**What to work on:** From the line containing "(** [x in s]: [part] occurs in [msg]. *)" down to the last line of the data, output each line word for word and include nothing else.

Data extracted from a collection
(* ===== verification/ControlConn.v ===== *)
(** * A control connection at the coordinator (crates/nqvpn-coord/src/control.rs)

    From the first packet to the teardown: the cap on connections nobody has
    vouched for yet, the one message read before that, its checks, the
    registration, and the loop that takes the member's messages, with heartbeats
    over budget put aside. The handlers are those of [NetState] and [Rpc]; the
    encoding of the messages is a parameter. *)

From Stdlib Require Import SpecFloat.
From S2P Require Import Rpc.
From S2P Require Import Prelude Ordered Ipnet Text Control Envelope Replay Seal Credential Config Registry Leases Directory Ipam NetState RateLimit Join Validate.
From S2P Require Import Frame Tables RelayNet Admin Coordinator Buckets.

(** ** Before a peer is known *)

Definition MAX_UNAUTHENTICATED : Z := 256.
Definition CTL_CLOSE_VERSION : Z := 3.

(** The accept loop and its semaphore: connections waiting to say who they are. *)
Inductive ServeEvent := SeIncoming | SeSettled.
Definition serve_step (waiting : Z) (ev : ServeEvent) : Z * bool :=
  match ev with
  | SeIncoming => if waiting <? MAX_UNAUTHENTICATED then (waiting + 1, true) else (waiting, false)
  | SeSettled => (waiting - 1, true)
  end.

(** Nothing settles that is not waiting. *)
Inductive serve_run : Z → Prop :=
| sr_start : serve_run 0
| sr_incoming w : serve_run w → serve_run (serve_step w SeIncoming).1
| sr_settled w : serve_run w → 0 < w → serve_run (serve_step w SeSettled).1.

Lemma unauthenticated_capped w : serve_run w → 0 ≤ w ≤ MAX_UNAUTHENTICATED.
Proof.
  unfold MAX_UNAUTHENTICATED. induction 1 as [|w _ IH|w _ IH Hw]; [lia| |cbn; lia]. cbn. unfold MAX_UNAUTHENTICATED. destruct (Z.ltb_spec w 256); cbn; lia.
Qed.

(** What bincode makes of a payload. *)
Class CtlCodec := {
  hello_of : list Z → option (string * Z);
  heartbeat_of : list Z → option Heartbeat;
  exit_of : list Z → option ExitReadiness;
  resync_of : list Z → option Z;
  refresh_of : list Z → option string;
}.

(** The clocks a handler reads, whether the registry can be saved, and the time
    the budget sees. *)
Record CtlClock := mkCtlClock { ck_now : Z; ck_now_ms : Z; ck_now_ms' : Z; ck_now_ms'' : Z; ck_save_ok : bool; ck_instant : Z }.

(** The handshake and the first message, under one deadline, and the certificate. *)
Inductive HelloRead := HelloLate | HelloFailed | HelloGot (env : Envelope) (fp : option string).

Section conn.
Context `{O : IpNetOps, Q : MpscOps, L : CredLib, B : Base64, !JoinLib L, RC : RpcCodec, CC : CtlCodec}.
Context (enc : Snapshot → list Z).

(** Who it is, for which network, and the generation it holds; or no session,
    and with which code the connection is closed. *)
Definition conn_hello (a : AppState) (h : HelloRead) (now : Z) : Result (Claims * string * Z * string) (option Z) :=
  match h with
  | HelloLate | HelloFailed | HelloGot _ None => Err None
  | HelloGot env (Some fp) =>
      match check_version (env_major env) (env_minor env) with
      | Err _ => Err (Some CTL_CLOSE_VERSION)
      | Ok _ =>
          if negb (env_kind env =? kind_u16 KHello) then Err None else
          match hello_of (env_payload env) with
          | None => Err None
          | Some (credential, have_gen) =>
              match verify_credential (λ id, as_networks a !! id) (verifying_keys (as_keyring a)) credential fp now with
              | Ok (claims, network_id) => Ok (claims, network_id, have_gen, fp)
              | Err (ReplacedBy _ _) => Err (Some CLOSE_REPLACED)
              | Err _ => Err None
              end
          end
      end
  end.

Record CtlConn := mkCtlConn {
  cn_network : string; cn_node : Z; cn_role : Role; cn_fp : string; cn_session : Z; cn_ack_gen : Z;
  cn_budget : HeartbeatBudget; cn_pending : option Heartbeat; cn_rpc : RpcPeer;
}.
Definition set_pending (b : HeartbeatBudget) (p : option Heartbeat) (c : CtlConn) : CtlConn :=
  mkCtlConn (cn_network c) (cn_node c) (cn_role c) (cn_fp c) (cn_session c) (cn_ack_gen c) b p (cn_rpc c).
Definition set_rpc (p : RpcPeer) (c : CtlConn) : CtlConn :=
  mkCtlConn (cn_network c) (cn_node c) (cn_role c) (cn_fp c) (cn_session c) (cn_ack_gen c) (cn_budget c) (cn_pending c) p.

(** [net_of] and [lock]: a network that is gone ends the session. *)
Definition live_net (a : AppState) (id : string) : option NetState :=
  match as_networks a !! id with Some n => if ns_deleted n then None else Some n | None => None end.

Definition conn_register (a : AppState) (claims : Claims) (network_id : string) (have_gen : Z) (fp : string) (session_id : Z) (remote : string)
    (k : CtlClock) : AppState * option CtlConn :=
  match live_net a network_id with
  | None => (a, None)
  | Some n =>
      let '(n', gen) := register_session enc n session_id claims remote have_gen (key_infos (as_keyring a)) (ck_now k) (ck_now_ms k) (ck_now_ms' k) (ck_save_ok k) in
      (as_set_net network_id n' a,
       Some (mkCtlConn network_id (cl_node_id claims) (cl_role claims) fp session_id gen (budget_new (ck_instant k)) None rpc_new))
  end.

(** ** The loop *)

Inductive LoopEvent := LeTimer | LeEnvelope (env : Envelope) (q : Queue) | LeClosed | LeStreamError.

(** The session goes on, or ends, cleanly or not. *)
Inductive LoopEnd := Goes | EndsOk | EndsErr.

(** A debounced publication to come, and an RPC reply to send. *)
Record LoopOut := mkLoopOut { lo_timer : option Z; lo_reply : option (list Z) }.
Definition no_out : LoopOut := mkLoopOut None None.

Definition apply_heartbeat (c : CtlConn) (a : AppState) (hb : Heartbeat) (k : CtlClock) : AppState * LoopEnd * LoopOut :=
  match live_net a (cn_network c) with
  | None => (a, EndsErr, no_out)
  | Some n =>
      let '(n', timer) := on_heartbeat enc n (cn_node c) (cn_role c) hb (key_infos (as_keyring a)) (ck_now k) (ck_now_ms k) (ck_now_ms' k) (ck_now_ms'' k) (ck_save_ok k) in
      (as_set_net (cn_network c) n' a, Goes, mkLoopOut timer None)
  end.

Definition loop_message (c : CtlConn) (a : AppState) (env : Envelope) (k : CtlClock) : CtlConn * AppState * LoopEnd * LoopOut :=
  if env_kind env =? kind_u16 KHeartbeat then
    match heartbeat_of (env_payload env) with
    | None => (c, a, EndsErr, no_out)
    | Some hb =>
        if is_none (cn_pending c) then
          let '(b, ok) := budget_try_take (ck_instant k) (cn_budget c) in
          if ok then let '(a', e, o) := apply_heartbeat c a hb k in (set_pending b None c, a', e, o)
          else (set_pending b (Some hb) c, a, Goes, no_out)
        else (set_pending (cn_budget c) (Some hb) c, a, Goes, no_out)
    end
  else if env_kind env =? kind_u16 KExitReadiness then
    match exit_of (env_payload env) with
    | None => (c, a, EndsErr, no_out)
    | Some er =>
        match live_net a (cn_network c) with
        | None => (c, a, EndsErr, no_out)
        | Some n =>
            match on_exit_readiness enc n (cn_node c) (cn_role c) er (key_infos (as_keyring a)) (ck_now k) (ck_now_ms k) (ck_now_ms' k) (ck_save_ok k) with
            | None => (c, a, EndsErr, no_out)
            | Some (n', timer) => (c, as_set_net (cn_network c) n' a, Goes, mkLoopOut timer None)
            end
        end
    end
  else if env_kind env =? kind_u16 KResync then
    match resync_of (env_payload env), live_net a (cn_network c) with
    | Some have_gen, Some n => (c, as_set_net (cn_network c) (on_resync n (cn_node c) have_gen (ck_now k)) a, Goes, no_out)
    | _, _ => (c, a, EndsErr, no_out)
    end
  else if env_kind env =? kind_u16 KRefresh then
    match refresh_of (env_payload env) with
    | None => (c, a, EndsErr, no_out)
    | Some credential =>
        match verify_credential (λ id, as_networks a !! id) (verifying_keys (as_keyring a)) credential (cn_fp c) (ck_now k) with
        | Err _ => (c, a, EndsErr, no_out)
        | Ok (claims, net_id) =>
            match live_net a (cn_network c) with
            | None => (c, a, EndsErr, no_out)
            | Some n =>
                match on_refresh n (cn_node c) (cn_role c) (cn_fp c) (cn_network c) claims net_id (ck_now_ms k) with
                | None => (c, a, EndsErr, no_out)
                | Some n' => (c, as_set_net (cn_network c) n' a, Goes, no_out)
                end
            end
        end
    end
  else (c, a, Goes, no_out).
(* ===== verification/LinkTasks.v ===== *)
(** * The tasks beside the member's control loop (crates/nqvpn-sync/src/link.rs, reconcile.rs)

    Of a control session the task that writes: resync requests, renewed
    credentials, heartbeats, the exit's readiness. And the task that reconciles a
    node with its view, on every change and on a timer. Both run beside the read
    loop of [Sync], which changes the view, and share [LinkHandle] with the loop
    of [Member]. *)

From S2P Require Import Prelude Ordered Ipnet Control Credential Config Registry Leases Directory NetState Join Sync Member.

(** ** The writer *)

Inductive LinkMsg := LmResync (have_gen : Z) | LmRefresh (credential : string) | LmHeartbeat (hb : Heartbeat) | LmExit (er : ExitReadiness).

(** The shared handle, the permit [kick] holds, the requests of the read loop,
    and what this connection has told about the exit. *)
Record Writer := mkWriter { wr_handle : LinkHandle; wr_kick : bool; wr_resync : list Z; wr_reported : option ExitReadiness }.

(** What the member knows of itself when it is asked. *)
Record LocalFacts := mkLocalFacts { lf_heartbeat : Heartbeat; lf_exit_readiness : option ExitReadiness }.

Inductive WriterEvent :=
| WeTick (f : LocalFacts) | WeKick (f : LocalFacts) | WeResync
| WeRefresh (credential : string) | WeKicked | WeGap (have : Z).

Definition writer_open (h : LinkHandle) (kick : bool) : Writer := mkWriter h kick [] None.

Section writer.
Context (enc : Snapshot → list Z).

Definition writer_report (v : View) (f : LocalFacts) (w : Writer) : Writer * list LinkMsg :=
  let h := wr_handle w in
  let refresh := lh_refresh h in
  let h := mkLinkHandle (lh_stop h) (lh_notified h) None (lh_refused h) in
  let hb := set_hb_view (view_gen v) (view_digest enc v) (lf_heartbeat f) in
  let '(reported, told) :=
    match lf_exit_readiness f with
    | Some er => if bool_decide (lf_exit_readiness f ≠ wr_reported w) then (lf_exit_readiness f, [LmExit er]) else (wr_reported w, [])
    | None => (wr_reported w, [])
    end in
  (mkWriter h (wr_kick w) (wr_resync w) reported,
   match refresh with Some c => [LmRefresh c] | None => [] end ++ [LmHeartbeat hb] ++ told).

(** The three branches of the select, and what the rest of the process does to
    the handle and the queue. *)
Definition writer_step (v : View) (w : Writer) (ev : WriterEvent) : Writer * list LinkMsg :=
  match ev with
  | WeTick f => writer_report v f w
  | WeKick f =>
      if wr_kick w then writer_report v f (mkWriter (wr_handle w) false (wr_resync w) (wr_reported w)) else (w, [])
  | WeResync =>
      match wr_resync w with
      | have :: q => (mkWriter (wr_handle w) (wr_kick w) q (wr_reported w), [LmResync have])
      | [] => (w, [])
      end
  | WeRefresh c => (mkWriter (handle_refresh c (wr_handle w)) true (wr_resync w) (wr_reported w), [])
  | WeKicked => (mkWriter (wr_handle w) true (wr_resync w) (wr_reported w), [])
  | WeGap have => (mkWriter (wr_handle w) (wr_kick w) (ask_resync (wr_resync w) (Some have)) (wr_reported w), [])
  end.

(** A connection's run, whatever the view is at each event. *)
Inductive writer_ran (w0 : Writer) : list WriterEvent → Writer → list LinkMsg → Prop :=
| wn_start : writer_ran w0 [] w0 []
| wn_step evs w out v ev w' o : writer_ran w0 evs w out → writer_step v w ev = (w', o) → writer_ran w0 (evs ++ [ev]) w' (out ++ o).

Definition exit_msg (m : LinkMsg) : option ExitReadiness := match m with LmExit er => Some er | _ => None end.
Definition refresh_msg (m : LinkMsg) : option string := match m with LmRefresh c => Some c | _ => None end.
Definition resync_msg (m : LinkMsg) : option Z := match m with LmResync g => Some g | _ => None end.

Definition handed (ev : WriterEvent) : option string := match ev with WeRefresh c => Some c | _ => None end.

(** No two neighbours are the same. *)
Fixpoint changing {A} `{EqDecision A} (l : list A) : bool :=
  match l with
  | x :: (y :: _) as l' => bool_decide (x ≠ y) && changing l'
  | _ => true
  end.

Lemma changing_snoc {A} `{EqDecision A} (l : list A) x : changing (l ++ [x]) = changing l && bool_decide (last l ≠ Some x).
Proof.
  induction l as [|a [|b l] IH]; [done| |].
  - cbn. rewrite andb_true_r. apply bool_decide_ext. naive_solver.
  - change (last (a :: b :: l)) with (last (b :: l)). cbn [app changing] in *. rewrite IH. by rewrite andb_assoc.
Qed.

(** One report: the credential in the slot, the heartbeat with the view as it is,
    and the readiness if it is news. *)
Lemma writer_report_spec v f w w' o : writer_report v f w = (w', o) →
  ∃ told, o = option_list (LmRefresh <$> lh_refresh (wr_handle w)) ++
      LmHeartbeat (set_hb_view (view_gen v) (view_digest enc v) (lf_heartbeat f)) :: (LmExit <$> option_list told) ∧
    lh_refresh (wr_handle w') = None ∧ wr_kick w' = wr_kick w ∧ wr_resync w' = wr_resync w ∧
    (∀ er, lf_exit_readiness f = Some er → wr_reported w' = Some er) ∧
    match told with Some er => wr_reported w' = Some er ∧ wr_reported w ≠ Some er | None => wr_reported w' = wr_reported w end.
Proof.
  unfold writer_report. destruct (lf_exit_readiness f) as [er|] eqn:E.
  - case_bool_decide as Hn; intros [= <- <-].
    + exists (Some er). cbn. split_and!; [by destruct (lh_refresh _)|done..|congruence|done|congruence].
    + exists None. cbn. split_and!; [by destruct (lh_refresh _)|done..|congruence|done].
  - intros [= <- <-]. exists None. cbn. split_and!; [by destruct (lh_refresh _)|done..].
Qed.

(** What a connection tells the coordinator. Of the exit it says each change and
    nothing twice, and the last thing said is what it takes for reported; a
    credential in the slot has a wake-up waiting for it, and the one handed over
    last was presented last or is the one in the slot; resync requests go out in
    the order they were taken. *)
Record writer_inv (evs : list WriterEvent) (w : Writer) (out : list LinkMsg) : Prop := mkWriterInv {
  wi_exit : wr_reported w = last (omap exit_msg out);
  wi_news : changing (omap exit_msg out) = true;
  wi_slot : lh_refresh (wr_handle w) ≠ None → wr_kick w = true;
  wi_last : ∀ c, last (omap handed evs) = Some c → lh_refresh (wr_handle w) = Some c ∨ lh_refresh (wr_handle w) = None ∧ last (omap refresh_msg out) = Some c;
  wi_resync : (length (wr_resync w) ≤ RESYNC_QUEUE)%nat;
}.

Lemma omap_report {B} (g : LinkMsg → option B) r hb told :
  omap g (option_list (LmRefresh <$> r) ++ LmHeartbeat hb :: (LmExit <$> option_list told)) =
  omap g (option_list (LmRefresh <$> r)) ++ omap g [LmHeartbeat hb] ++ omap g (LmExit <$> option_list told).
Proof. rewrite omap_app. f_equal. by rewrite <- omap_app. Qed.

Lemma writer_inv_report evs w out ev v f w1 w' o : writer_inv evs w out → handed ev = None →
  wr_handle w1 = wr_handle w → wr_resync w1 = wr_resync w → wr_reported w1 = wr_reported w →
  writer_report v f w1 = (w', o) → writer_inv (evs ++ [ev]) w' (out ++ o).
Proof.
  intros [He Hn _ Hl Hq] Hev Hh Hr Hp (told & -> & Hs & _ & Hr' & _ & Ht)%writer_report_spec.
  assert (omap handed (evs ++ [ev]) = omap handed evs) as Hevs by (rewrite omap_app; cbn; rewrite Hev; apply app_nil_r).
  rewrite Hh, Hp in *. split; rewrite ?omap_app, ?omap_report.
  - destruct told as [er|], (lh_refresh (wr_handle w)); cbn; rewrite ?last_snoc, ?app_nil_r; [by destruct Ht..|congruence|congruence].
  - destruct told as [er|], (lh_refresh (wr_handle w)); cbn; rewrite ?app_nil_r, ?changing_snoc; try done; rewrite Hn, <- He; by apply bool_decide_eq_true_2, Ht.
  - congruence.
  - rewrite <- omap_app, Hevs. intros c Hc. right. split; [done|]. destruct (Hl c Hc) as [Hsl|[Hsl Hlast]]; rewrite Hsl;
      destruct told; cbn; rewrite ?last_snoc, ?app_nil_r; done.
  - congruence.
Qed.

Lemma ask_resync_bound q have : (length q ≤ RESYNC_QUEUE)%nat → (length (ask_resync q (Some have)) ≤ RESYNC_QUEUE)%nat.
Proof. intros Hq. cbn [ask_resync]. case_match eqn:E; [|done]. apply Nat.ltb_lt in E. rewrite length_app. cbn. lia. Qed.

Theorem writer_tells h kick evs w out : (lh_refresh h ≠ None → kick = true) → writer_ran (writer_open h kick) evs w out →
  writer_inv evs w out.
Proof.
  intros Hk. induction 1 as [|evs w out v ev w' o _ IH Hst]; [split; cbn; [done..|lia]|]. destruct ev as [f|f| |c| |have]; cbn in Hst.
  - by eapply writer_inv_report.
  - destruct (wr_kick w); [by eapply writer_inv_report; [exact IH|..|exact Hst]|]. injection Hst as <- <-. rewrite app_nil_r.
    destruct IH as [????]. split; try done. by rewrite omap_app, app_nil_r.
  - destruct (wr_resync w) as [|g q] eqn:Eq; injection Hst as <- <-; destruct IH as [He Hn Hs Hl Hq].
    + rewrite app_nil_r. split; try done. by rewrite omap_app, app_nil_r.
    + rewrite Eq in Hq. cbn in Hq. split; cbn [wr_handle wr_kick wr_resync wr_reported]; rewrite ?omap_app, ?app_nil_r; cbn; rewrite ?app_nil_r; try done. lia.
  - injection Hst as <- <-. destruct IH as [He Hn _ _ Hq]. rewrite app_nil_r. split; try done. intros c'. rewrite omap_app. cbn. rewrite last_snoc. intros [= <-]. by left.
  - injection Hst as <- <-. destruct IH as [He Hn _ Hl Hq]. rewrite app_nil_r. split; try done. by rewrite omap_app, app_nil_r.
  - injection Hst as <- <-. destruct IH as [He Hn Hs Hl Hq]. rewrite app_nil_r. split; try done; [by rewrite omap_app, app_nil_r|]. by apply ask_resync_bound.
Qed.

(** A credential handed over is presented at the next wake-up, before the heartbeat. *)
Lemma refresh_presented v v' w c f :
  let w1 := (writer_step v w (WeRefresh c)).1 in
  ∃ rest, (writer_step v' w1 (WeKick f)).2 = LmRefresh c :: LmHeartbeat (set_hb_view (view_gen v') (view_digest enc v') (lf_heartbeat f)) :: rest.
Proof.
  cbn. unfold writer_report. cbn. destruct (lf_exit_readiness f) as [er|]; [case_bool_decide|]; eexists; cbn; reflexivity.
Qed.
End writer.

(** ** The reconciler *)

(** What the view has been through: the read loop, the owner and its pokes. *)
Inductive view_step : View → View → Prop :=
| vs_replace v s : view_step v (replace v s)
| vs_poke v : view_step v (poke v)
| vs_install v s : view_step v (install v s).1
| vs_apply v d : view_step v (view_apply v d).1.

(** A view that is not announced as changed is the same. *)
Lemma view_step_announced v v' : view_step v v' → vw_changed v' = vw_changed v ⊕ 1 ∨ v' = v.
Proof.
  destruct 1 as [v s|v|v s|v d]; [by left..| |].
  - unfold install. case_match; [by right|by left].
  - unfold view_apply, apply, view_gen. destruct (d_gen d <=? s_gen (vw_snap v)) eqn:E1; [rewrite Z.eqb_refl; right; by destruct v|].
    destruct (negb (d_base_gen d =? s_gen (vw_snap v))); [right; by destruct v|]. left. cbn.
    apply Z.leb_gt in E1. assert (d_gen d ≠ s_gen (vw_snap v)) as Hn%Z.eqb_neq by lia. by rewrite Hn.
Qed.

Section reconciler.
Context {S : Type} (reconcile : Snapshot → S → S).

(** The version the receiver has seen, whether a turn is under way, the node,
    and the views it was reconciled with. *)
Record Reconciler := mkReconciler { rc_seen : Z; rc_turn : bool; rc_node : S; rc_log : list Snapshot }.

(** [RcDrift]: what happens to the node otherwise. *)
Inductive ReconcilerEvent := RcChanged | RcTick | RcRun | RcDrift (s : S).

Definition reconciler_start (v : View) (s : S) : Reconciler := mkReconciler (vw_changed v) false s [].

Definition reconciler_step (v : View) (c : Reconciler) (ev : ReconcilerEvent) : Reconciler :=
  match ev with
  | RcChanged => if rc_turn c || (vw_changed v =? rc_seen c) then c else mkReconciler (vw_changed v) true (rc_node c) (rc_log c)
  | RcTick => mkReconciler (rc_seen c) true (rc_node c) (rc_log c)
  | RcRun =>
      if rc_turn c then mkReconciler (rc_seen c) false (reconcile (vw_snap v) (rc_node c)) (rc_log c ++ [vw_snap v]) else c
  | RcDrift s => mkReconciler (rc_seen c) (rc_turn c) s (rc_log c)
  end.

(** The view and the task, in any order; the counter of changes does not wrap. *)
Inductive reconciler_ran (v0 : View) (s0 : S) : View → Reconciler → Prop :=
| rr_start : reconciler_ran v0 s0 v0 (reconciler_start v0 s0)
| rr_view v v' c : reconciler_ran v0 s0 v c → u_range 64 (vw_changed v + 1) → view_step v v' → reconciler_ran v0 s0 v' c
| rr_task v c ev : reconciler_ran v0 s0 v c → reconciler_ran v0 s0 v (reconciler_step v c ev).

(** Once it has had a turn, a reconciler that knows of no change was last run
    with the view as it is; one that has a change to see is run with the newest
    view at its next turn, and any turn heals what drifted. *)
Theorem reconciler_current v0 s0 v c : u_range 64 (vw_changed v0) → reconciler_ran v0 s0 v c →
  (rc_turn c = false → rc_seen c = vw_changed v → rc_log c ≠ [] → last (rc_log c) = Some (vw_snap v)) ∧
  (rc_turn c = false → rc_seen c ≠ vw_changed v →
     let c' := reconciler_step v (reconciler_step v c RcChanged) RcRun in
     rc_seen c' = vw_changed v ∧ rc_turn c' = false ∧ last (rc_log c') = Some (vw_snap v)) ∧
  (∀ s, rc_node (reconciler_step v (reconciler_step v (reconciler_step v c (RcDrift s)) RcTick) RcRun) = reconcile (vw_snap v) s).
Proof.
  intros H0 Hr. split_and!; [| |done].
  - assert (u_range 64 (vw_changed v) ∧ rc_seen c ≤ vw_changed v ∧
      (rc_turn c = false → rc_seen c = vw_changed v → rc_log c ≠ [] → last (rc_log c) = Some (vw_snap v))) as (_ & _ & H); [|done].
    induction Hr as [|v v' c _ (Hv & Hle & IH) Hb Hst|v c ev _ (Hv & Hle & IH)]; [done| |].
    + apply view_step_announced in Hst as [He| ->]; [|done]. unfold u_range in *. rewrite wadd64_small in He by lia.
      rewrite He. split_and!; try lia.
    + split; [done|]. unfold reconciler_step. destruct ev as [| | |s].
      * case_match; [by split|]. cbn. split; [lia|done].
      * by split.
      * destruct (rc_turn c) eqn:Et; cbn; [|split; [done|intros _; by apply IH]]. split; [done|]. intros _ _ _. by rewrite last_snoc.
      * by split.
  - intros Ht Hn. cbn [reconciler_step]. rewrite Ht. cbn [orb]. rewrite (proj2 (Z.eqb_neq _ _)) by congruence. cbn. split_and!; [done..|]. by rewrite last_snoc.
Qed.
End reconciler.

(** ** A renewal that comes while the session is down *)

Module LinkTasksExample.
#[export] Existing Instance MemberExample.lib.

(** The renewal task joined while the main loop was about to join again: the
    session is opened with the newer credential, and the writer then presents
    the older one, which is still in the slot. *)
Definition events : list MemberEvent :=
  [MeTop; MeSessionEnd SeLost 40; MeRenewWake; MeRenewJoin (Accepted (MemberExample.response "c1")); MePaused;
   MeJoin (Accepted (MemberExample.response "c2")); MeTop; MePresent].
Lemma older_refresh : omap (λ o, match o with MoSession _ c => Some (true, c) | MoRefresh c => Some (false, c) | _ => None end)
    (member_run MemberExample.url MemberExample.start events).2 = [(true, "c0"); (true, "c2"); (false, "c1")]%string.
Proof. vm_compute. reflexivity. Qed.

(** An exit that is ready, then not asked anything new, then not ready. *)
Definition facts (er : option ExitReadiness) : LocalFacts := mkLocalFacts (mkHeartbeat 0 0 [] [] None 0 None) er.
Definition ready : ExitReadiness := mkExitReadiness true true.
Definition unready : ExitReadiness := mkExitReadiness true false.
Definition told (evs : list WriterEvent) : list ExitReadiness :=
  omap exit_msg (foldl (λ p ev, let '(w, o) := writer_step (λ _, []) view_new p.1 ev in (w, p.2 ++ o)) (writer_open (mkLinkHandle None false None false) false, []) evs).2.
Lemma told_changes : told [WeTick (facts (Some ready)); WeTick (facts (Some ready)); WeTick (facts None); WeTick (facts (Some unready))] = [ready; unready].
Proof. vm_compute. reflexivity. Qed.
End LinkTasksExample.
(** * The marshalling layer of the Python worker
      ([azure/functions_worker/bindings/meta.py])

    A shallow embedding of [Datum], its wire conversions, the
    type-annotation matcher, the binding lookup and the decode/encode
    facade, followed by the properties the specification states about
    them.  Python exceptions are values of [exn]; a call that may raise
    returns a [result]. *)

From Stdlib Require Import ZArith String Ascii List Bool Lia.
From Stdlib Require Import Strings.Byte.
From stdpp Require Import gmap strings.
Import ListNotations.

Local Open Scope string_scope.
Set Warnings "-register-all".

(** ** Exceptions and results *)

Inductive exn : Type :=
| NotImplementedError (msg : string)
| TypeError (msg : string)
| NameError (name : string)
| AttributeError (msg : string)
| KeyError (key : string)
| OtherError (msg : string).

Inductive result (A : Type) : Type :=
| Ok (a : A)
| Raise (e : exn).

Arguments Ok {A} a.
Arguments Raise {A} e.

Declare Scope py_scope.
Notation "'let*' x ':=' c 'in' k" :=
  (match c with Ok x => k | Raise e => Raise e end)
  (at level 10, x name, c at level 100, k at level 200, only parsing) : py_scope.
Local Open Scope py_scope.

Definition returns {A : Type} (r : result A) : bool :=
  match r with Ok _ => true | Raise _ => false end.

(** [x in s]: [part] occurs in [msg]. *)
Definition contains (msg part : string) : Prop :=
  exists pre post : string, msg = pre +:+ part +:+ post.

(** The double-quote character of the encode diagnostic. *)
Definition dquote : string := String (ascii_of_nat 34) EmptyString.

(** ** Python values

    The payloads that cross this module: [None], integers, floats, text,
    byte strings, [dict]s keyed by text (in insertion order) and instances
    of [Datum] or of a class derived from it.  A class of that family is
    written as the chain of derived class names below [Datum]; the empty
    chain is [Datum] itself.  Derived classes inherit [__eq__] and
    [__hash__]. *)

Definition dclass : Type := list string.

**Problem solution:**
(** [x in s]: [part] occurs in [msg]. *)
Definition contains (msg part : string) : Prop :=
  exists pre post : string, msg = pre +:+ part +:+ post.

(** The double-quote character of the encode diagnostic. *)
Definition dquote : string := String (ascii_of_nat 34) EmptyString.

(** ** Python values

    The payloads that cross this module: [None], integers, floats, text,
    byte strings, [dict]s keyed by text (in insertion order) and instances
    of [Datum] or of a class derived from it.  A class of that family is
    written as the chain of derived class names below [Datum]; the empty
    chain is [Datum] itself.  Derived classes inherit [__eq__] and
    [__hash__]. *)

Definition dclass : Type := list string.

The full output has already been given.